Maryama 'Scorch' Stcackpole hasn't been back to her home world of Sagarmatha since she ran away at the age of sixteen, fleeing the marriages her mother had arranged for her and instead joining the Navy, not considered a suitable career for a Sagarmathan female.
Now twenty five years later, the former starship officer returns with her captian, John 'Boots' Smith in tow, hoping he will be allowed emigrant status on Sagarmatha, for at fifty he was forced to retire. But things have changed since she's been away.
Always a bit wary of Off-Worlders, Sagarmatha is a beautiful mountainous planet that was beloved of climbers from all over the galaxy, but they were never considered part of Sagarmatha. They stayed in guest-lodgings and the only contact was usually from their Sagarmathan mountain guides.

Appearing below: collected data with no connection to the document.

Lemma update_curves_frame order v_1 : preserves curves_frame (update_curves order v_1).
Proof.
  intros st res st' H. apply update_curves_inv in H as [-> _].
  apply retag_curves_frame.
Qed.

Lemma update_fx_curves_frame : preserves curves_frame _update_fx.
Proof. unfold _update_fx. preserving. destruct (fx st); eauto with solver. Qed.

Hint Resolve update_curves_frame update_fx_curves_frame : solver.

Lemma iterate_cycle_curves_frame order i : preserves curves_frame (iterate_cycle order i).
Proof.
  unfold iterate_cycle. preserving.
  destruct (_ && _); preserving. destruct (flt _ _); preserving.
Qed.

Lemma iterate_loop_curves_frame order k : forall i,
  preserves curves_frame (iterate_loop order k i).
Proof.
  induction k as [|k IH]; intros i; simpl.
  - preserving.
  - apply preserves_bind; [apply curves_frame_trans | apply iterate_cycle_curves_frame |].
    intros [o|]; [preserving | apply IH].
Qed.

(** X7.  Whatever its outcome, and also when a pass raises, [iterate]
    leaves the configuration, the pre-solvers, the targets and the order as
    they were, and of every curve its id, its [_ini_solve], its number of
    nodes and the nodes before [_ini_solve]: only the solver-controlled
    nodes are rewritten. *)
Theorem iterate_keeps_curve_layout (st : Solver) :
  hard_kept st (iterate st).2 /\ curves_frame st (iterate st).2.
Proof.
  destruct (iterate st) as [res st'] eqn:H. simpl. split.
  - eapply iterate_hard_kept, H.
  - revert H. apply (preserves_bind curves_frame curves_frame_trans); [preserving |].
    intros order. preserving. apply iterate_loop_curves_frame.
Qed.

Lemma retag_nodes_bounds order v_1 nds : forall k,
  (retag_nodes order v_1 k nds).2 =
    if decide (nds = [] \/ k + length nds <= length v_1) then Some (k + length nds)
    else None.
Proof.
  induction nds as [|nd rest IH]; intros k; cbn [retag_nodes].
  - case_decide as H; [| by destruct H; left]. cbn. f_equal. lia.
  - destruct (v_1 !! k) as [a|] eqn:E.
    + apply lookup_lt_Some in E. specialize (IH (S k)).
      destruct (retag_nodes order v_1 (S k) rest) as [rest' k']. cbn [snd] in *. subst k'.
      cbn [length]. destruct rest as [|nd' rest].
      * repeat case_decide; cbn [length] in *; try (f_equal; lia).
        all: exfalso; intuition (try discriminate; try lia).
      * repeat case_decide; cbn [length] in *; try (f_equal; lia); try done.
        all: exfalso; intuition (try discriminate; try lia).
    + apply lookup_ge_None in E. cbn [snd].
      case_decide as H; [| done]. exfalso. destruct H as [? | ?]; [done |]. cbn in *. lia.
Qed.

Lemma retag_curves_bounds order v_1 cs : forall k,
  k <= length v_1 ->
  (retag_curves order v_1 k cs).2 =
    if decide (k + length (controlled_nodes cs) <= length v_1)
    then Some (k + length (controlled_nodes cs)) else None.
Proof.
  induction cs as [|c cs IH]; intros k Hk; cbn [retag_curves].
  - unfold controlled_nodes. cbn. case_decide; [f_equal; lia | lia].
  - assert (length (controlled_nodes (c :: cs))
            = length (drop (_ini_solve c) (nodes c)) + length (controlled_nodes cs)) as ->.
    { unfold controlled_nodes. cbn. by rewrite length_app. }
    pose proof (retag_nodes_bounds order v_1 (drop (_ini_solve c) (nodes c)) k) as Hb.
    destruct (retag_nodes order v_1 k (drop (_ini_solve c) (nodes c))) as [nds k'].
    cbn [snd] in Hb. subst k'.
    set (a := length (drop (_ini_solve c) (nodes c))) in *.
    destruct (decide (drop (_ini_solve c) (nodes c) = [] \/ k + a <= length v_1))
      as [Hin | Hout].
    + assert (k + a <= length v_1) as Hka.
      { destruct Hin as [E | ?]; [| done]. subst a. rewrite E. cbn. lia. }
      specialize (IH (k + a) Hka).
      destruct (retag_curves order v_1 (k + a) cs) as [cs2 k3]. cbn [snd] in *. rewrite IH.
      repeat case_decide; try lia; try done. f_equal. lia.
    + cbn [snd]. case_decide; [| done]. exfalso. apply Hout. right. lia.
Qed.

(** X8.  Writing a step [v_1] to the curves consumes one entry per
    solver-controlled node, in order.  With at least that many entries the
    write returns, the real parts of the controlled nodes are the leading
    entries of [v_1], and entries beyond them are ignored; with fewer
    entries it raises [IndexError] (the nodes written before stay
    written). *)
Theorem update_curves_bounds (order : Z) (v_1 : list D) (st : Solver) :
  let nctl := length (controlled_nodes (curves st)) in
  (nctl <= length v_1 ->
   exists st', update_curves order v_1 st = (Ok tt, st') /\
     map dreal (controlled_nodes (curves st')) = take nctl (map dreal v_1)) /\
  (length v_1 < nctl ->
   exists st', update_curves order v_1 st = (Raise IndexError, st') /\
     curves_frame st st').
Proof.
  cbv zeta.
  pose proof (retag_curves_bounds order v_1 (curves st) 0 ltac:(lia)) as Hb.
  cbn [Nat.add] in Hb.
  destruct (update_curves order v_1 st) as [res st'] eqn:H.
  pose proof (update_curves_frame _ _ _ _ _ H) as Hfr.
  destruct (update_curves_inv _ _ _ _ _ H) as [Hst Hres].
  assert (forall e, res = Raise e -> e = IndexError) as Hexn.
  { intros e ->. revert H. unfold update_curves. run.
    destruct (retag_curves _ _ _ _).2; by intros [= <-]. }
  destruct (retag_curves order v_1 0 (curves st)) as [cs ko] eqn:Hr. cbn [fst snd] in *.
  split; intros Hlen.
  - rewrite decide_True in Hb by lia. subst ko.
    assert (res = Ok tt) as -> by (apply Hres; eauto).
    eexists. split; [reflexivity |]. subst st'. cbn [curves set_curves].
    apply retag_curves_spec in Hr as [_ Hr]. by rewrite drop_0 in Hr.
  - rewrite decide_False in Hb by lia. subst ko.
    destruct res as [[]|e].
    + destruct (proj1 Hres eq_refl) as [k Hk]. discriminate.
    + rewrite (Hexn e eq_refl). eexists. split; [reflexivity | exact Hfr].
Qed.
Lemma ImageView_stencil_correction_witness :
  view_format_aspect (Samples.view_info eR8Uint) Samples.depth_stencil_image
    = (eD32SfloatS8Uint, ImageAspect_eStencil).
Proof.
  apply (ImageView_stencil_correction Samples.host (Samples.view_info eR8Uint)
           Samples.depth_stencil_image);
    [ reflexivity | left; reflexivity ].
Defined.






Lemma ImageViewInfo_Image_base (E : Collaborators) (image : AmdGpu.Image)
    (desc : Shader.ImageResource) (info : ImageViewInfo) :
  ImageViewInfo_Image E image desc = Returned info ->
  level (base (range info)) = u32 (base_level image) /\
  layer (base (range info)) = u32 (base_array image) /\
  mapping info =
    (if negb (IsStorage E desc image)
     then ComponentMapping_of E (DstSelect image) else default_mapping).
Proof.
  unfold ImageViewInfo_Image; intros H.
  returned H.
  destruct (ImageViewType_eqb a1 eCube), (Shader.is_array desc);
    injection H as <-; repeat split; reflexivity.
Qed.
Lemma select_columns_missing (cols : list string) (l : list (string * column)) :
  (∃ c, c ∈ cols ∧ c ∉ l.*1) →
  ∃ c, c ∈ cols ∧ (c ∉ l.*1) ∧ select_columns cols l = inl (Raise KeyError c).
Proof.
  induction cols as [|c cols IH]; intros (c0 & Hin & Hnot); simpl.
  - by apply elem_of_nil in Hin.
  - destruct (assoc c l) as [v|] eqn:Hv.
    + destruct IH as (c1 & Hin1 & Hnot1 & ->).
      { apply elem_of_cons in Hin as [->|Hin]; [|by eauto].
        by rewrite assoc_None_names in Hv. }
      exists c1. repeat split; [by right|done].
    + exists c. repeat split; [by left|].
      intros Hc. apply assoc_Some_names in Hc as [? Hc]. congruence.
Qed.


(** The frame that [X.fillna(X.median())] builds from [X]. *)
Lemma fillna_median_columns (fx : DataFrame) :
  ∃ filled, fillna (FillSeries (frame_median fx)) fx = inr filled
    ∧ nrows filled = nrows fx
    ∧ names filled = names fx
    ∧ (∀ c col, assoc c (columns fx) = Some col →
         assoc c (columns filled)
         = Some (match median col with
                 | Some v => fill_cell v <$> col
                 | None => col
                 end)).
Proof.
  eexists. split; [reflexivity|]. simpl. split; [done|].
  set (h := λ (k : string) (col : column),
              match assoc k (frame_median fx) with
              | Some (Some v) => fill_cell v <$> col
              | _ => col
              end).
  assert (Hmap : ∀ l : list (string * column),
    (λ c : string * column,
       match assoc c.1 (frame_median fx) with
       | Some (Some v) => (c.1, fill_cell v <$> c.2)
       | _ => c
       end) <$> l
    = (λ x : string * column, (x.1, h x.1 x.2)) <$> l).
  { intros l. apply list_fmap_ext. intros i [c col] _. unfold h. simpl.
    by repeat case_match. }
  unfold names. simpl. rewrite Hmap. split.
  - rewrite <- list_fmap_compose. by apply list_fmap_ext.
  - intros c col Hc. rewrite assoc_fmap_snd, Hc. simpl. f_equal.
    unfold h, frame_median.
    rewrite (assoc_fmap_snd (λ _ col, median col)), Hc. simpl.
    by destruct (median col).
Qed.
(* ===================================================================== *)
(** ** Thrown values and results of asynchronous calls                    *)
(* ===================================================================== *)

(** A JavaScript [Error] as the retry classifier reads it: message, name
    and the optional [code] property. *)
Record Error := mkError {
  message : string;
  name : string;
  code : option string
}.

(** What a [throw] can carry in the modelled code: an [Error] object or
    [null] ([withRetry] throws its [lastError] variable, initially null). *)
Inductive thrown :=
| ErrorObj (e : Error)
| Null.

(** Outcome of awaiting a promise: resolved with a value or rejected. *)
Inductive result (T : Type) :=
| Returned (v : T)
| Thrown (e : thrown).
Arguments Returned {T} v.
Arguments Thrown {T} e.

(** [new Error(msg)] *)
Definition newError (msg : string) : Error := mkError msg "Error" None.

(** The operations of the host the resilience layer relies on:
    [Date.now()], [setTimeout]-based [sleep] and [Math.random()]. *)
Class Runtime (W : Type) := {
  now : W -> Z;
  sleep : Q -> W -> W;
  random : W -> Q * W
}.

(* ===================================================================== *)
(** ** utils/retry.ts                                                     *)
(* ===================================================================== *)

Module Retry.

(** [RetryOptions].  The optional [onRetry] observer is not a field of
    the model: it receives [(attempt + 1, lastError, delayMs)] and every
    caller in the repository only logs them. *)
Record RetryOptions := {
  maxRetries : Z;
  baseDelayMs : Q;
  maxDelayMs : Q;
  backoffMultiplier : Q;
  retryableErrors : option (list string)
}.

(** [Partial<RetryOptions>]: every field may be absent. *)
Record PartialRetryOptions := {
  opt_maxRetries : option Z;
  opt_baseDelayMs : option Q;
  opt_maxDelayMs : option Q;
  opt_backoffMultiplier : option Q;
  opt_retryableErrors : option (list string)
}.

Definition noOverrides : PartialRetryOptions :=
  {| opt_maxRetries := None; opt_baseDelayMs := None; opt_maxDelayMs := None;
     opt_backoffMultiplier := None; opt_retryableErrors := None |}.

Definition DEFAULT_OPTIONS : RetryOptions :=
  {| maxRetries := 3;
     baseDelayMs := 500;
     maxDelayMs := 10000;
     backoffMultiplier := 2;
     retryableErrors := Some
       [ "ECONNRESET"; "ETIMEDOUT"; "ECONNREFUSED"; "EPIPE"; "EHOSTUNREACH";
         "EAI_AGAIN"; "socket hang up"; "network error"; "timeout";
         "429"; "502"; "503"; "504" ] |}.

A civil war has been brewing, between those who want Sagarmatha to remain a tourist destination and those who want to keep Sagarmatha free of outside influences, called the Purifiers. The Purifiers have no qualms about killing their Honored Guests, what the tourists were usually called and Maryama and Captain Smith land smack damn in the middle of it. It doesn't help that she is in the company of an Off-Worlder and days after Smith has been awarded emigrant status, a new government of Purifiers is in place and he is now considered a fugitive, as is their son Antoine, for he wasn't born on Sagarmatha either.
Although a speculative ficition book, it is a story about the characters more than anything else. With well drawn characters, worlds and customs it is a tale to get lost in. Depsite space ships and blaster battles, it all seems so real, from the fact that Sagarmathan women are expected to have two husbands or enter a nunnery. Maryama managed to escape because her father was from Earth and she had dual citizenship, but for those who were fully Sagarmathan, like her cousin Tara, there was no way out, it was either marriage or the nunnery.
It was excellent the way no particular culture or way of life was considered to be better than others, but differences weren't just brushed aside easiily either, which made the story seem more realistic and a lot more interesting. Culture clashes also make a tale more interesting and there are certainly some of those in Sagarmatha.
Fast and pacy, it is a real page turner and not one word is wasted. Adventure, action and even a little hint of romance, Sagarmatha has it all. Another winner from Ms. Osier.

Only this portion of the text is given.